Conclusions: We believe that in this case the whole patient study to define the percentage of affected cells is an important prognostic status and diagnosed. And allows for not only provide the screening on survival but the degree of intervention and rehabilitation therapies.

REFERENCES

1. Tune E, Demirhan O, Demir C, Tastemir D. Cytogenetic study of recurrent Miscarriages and their parents. Genetika 2007; 43: 545-552.

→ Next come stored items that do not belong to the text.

(** * The Gazell link shim ([gazell_shim.c]): link state, completion
      handlers and the public operations, with their properties.

    The shim sits on top of the Nordic Gazell engine ([nrf_gzll_*]).  The
    engine is not part of the shim: it is an interface here
    ([GazellEngine]), and everything below holds for every engine.  A
    small scripted engine ([Mock]) is used to run the operations on
    concrete inputs. *)

From Stdlib Require Import ZArith Lia Bool List.
From stdpp Require Import base tactics option list.
Import ListNotations.

Local Open Scope Z_scope.

(** ** Header: error codes, configuration, roles ([gazell_shim.h]) *)

Inductive gz_error_t : Type :=
  | GZ_OK
  | GZ_ERR_SEND_FAILED
  | GZ_ERR_RECEIVE_FAILED
  | GZ_ERR_FRAME_TOO_LARGE
  | GZ_ERR_NOT_INITIALIZED
  | GZ_ERR_BUSY
  | GZ_ERR_INVALID_CONFIG
  | GZ_ERR_HARDWARE.

(** The integer value of each enumerator. *)
Definition gz_error_code (e : gz_error_t) : Z :=
  match e with
  | GZ_OK => 0
  | GZ_ERR_SEND_FAILED => -1
  | GZ_ERR_RECEIVE_FAILED => -2
  | GZ_ERR_FRAME_TOO_LARGE => -3
  | GZ_ERR_NOT_INITIALIZED => -4
  | GZ_ERR_BUSY => -5
  | GZ_ERR_INVALID_CONFIG => -6
  | GZ_ERR_HARDWARE => -7
  end.

(** [gz_config_t].  Scalar fields are the values of their C types:
    [uint8_t] in [0,256), [int8_t] in [-128,128), [uint16_t] in [0,65536). *)
Record gz_config_t : Type := {
  channel : Z;
  data_rate : Z;
  tx_power : Z;
  max_retries : Z;
  ack_timeout_us : Z;
  base_address : list Z;
  address_prefix : Z
}.

(** [gz_mode_t] is a C enumeration: a caller can pass any integer, so a
    role is an integer and the two enumerators are constants. *)
Definition gz_mode_t : Type := Z.
Definition GZ_MODE_DEVICE : gz_mode_t := 0.
Definition GZ_MODE_HOST : gz_mode_t := 1.

Definition MAX_PAYLOAD_LENGTH : Z := 32.

(** The budget of the wait loop of [gz_send],
    [volatile uint32_t timeout = 100000]. *)
Definition TX_TIMEOUT : Z := 100000.
Arguments TX_TIMEOUT : simpl never.

(** ** The engine interface ([nrf_gzll.h]) *)

Inductive nrf_gzll_mode_t : Type :=
  | NRF_GZLL_MODE_DEVICE
  | NRF_GZLL_MODE_HOST.

Inductive nrf_gzll_datarate_t : Type :=
  | NRF_GZLL_DATARATE_250KBIT
  | NRF_GZLL_DATARATE_1MBIT
  | NRF_GZLL_DATARATE_2MBIT.

(** The completion events the engine raises from interrupt context, one
    per callback of the shim; the argument is the pipe. *)
Inductive gzll_event : Type :=
  | EvDeviceTxSuccess (pipe : Z)
  | EvDeviceTxFailed (pipe : Z)
  | EvHostRxDataReady (pipe : Z)
  | EvDisabled.

(** The primitives the shim calls, as state transformers on the engine.
    Primitives whose result the shim ignores only return the new engine.
    [nrf_gzll_fetch_packet_from_rx_fifo pipe buf len] answers with the
    success flag and with what it left in the buffer and in the length
    cell it was handed.  [radio_activity] is the engine's own progress
    between two instructions of a polling caller: a new engine state and
    the completion events raised meanwhile. *)
Class GazellEngine (engine : Type) : Type := {
  nrf_gzll_init : nrf_gzll_mode_t -> engine -> bool * engine;
  nrf_gzll_enable : engine -> bool * engine;
  nrf_gzll_disable : engine -> engine;
  nrf_gzll_is_enabled : engine -> bool;
  nrf_gzll_set_base_address_0 : Z -> engine -> engine;
  nrf_gzll_set_address_prefix_byte : Z -> Z -> engine -> engine;
  nrf_gzll_set_tx_power : Z -> engine -> engine;
  nrf_gzll_set_datarate : nrf_gzll_datarate_t -> engine -> engine;
  nrf_gzll_set_channel_table : list Z -> Z -> engine -> engine;
  nrf_gzll_set_channel_table_size : Z -> engine -> engine;
  nrf_gzll_set_max_tx_attempts : Z -> engine -> engine;
  nrf_gzll_set_timeslot_period : Z -> engine -> engine;
  nrf_gzll_add_packet_to_tx_fifo :
    Z -> list Byte.byte -> Z -> engine -> bool * engine;
  nrf_gzll_fetch_packet_from_rx_fifo :
    Z -> list Byte.byte -> Z -> engine -> (bool * list Byte.byte * Z) * engine;
  nrf_gzll_get_tx_fifo_packet_count : Z -> engine -> Z;
  nrf_gzll_flush_tx_fifo : Z -> engine -> engine;
  nrf_gzll_flush_rx_fifo : Z -> engine -> engine;
  NRF_GZLL_CONST_FIFO_LENGTH : Z;
  radio_activity : engine -> list gzll_event * engine
}.

(** ** Link state ([gz_state]) *)

Record gz_state_t : Type := {
  initialized : bool;
  mode : gz_mode_t;
  rx_buffer : list Byte.byte;
  rx_length : Z;
  rx_ready : bool;
  tx_success : bool;
  tx_failed : bool
}.

(** [gz_state = {0}]. *)
Definition gz_state_zero : gz_state_t :=
  {| initialized := false; mode := 0;
     rx_buffer := replicate (Z.to_nat MAX_PAYLOAD_LENGTH) Byte.x00;
     rx_length := 0; rx_ready := false;
     tx_success := false; tx_failed := false |}.

Definition set_initialized (b : bool) (s : gz_state_t) : gz_state_t :=
  {| initialized := b; mode := mode s; rx_buffer := rx_buffer s;
     rx_length := rx_length s; rx_ready := rx_ready s;
     tx_success := tx_success s; tx_failed := tx_failed s |}.

Definition set_mode (m : gz_mode_t) (s : gz_state_t) : gz_state_t :=
  {| initialized := initialized s; mode := m; rx_buffer := rx_buffer s;
     rx_length := rx_length s; rx_ready := rx_ready s;
     tx_success := tx_success s; tx_failed := tx_failed s |}.
(** * VoiceClone Studio backend: audio validation, voice-model registry and
      cloned synthesis

    A shallow embedding of [backend/utils/audio_utils.py],
    [backend/voice_cloner.py] and [backend/tts_engine.py].

    - Python [str] values are sequences of Unicode code points.
    - Floating-point scalars and samples are values of a type [F] that
      implements the interface [Arith]; [ieee_arith] instantiates it with
      binary64 arithmetic and [exact_arith] with the rationals.
    - The file system, the clock, the log and the speech model are threaded
      through a state-and-exception monad.
    - Numerical library routines (numpy reductions, libm, librosa, scipy) and
      the speech model are class parameters: the code is verified for
      every behaviour they may have. *)

From Stdlib Require Import ZArith NArith QArith Qabs Qminmax Lia Lqa.
From Stdlib Require Import PrimFloat FloatOps FloatAxioms Uint63 SpecFloat.
From Stdlib Require Import Ascii String.
From stdpp Require Import gmap list.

2. De Gregori M, Ciccone R, Magini P, Pramparo T, Gimelli S, Messa J et al. Cryptic deletions are a common finding in balanced reciprocal and complex chromosome rearrangements: a study of 59 patients. J Med genet 2007; 44: 750-762.

3. Forrester MB, Merz RD. Patterns of chromosomal deletions identified by a birth defects registry, Hawaii, 1986-2003. Congenit Anom 2007; 47: 58-62.

4. Barber JC. Directly transmitted unbalanced chromosome abnormalities and euchromatic variants. J Med Genet 2005; 42: 609-629.

5. Shaffer LG, Bui TH. Molecular cytogenetic and rapid aneuploidy detection methods in prenatal diagnosis. Am J Med Genet Semin Med Genet 2007; 145: 87-98.

6. Hernández R, Cerda R, Cortes E, Dávila M. Estimación de la tasa de incidencia de algunos defectos congénitos en Monterrey, México. Rev Ginecol Obstet Mex 2002; 70: 597-600.

7. Kowalczyk M, Srebniak M, Tomaszewska A. Chromosome abnormalities without phenotypic consequences. J Appl Genet 2007; 48: 157-166.

8. Cortés E, Cerda R, Silva J, Hernández R, Leal C. Evaluation of sex chromosome aneuploides in women with Turner’s syndrome by g-banding and FISH. A serial case study. J Reprod Med 2003; 48: 804-808.